[Saved data entries]
(** * DF-World XML import (build.py): a shallow embedding and its properties

    The development follows build.py top to bottom:
    - [Py]: the Python values the flattener produces (str, dict, list) and the
      few dict and iteration primitives the importers use on them;
    - [xml_to_dict]: the flattener;
    - [Sanitizer]: [sanitize_xml_file], byte level (CP437 in, UTF-8 out);
    - [Sql]: the statements build.py sends to sqlite3, over tables of rows;
    - [Json]: [json.dumps] as used for the residual payload, with a decoder;
    - the importers, [stream_elements] and [run_import] in a state and
      exception monad.

    Python's [str] is modelled by the [string] of its UTF-8 bytes, with
    [Py.points] for its code points.  Dicts are association lists in
    insertion order, which is the order [items()] and [json.dumps]
    follow. *)

From Stdlib Require Import ZArith NArith String Ascii List.
From Stdlib.Strings Require Import Byte.
From stdpp Require Import gmap strings list fin_maps infinite.
From Equations Require Import Equations.
From Equations.Prop Require Import Logic.

Set Warnings "-register-all".
Local Open Scope string_scope.
Local Open Scope list_scope.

Requirement: Reproduce all the data exactly. Include every line.

Your solution:
(** * DF-World XML import (build.py): a shallow embedding and its properties

    The development follows build.py top to bottom:
    - [Py]: the Python values the flattener produces (str, dict, list) and the
      few dict and iteration primitives the importers use on them;
    - [xml_to_dict]: the flattener;
    - [Sanitizer]: [sanitize_xml_file], byte level (CP437 in, UTF-8 out);
    - [Sql]: the statements build.py sends to sqlite3, over tables of rows;
    - [Json]: [json.dumps] as used for the residual payload, with a decoder;
    - the importers, [stream_elements] and [run_import] in a state and
      exception monad.

    Python's [str] is modelled by the [string] of its UTF-8 bytes, with
    [Py.points] for its code points.  Dicts are association lists in
    insertion order, which is the order [items()] and [json.dumps]
    follow. *)

From Stdlib Require Import ZArith NArith String Ascii List.
From Stdlib.Strings Require Import Byte.
From stdpp Require Import gmap strings list fin_maps infinite.
From Equations Require Import Equations.
From Equations.Prop Require Import Logic.

Set Warnings "-register-all".
Local Open Scope string_scope.
Local Open Scope list_scope.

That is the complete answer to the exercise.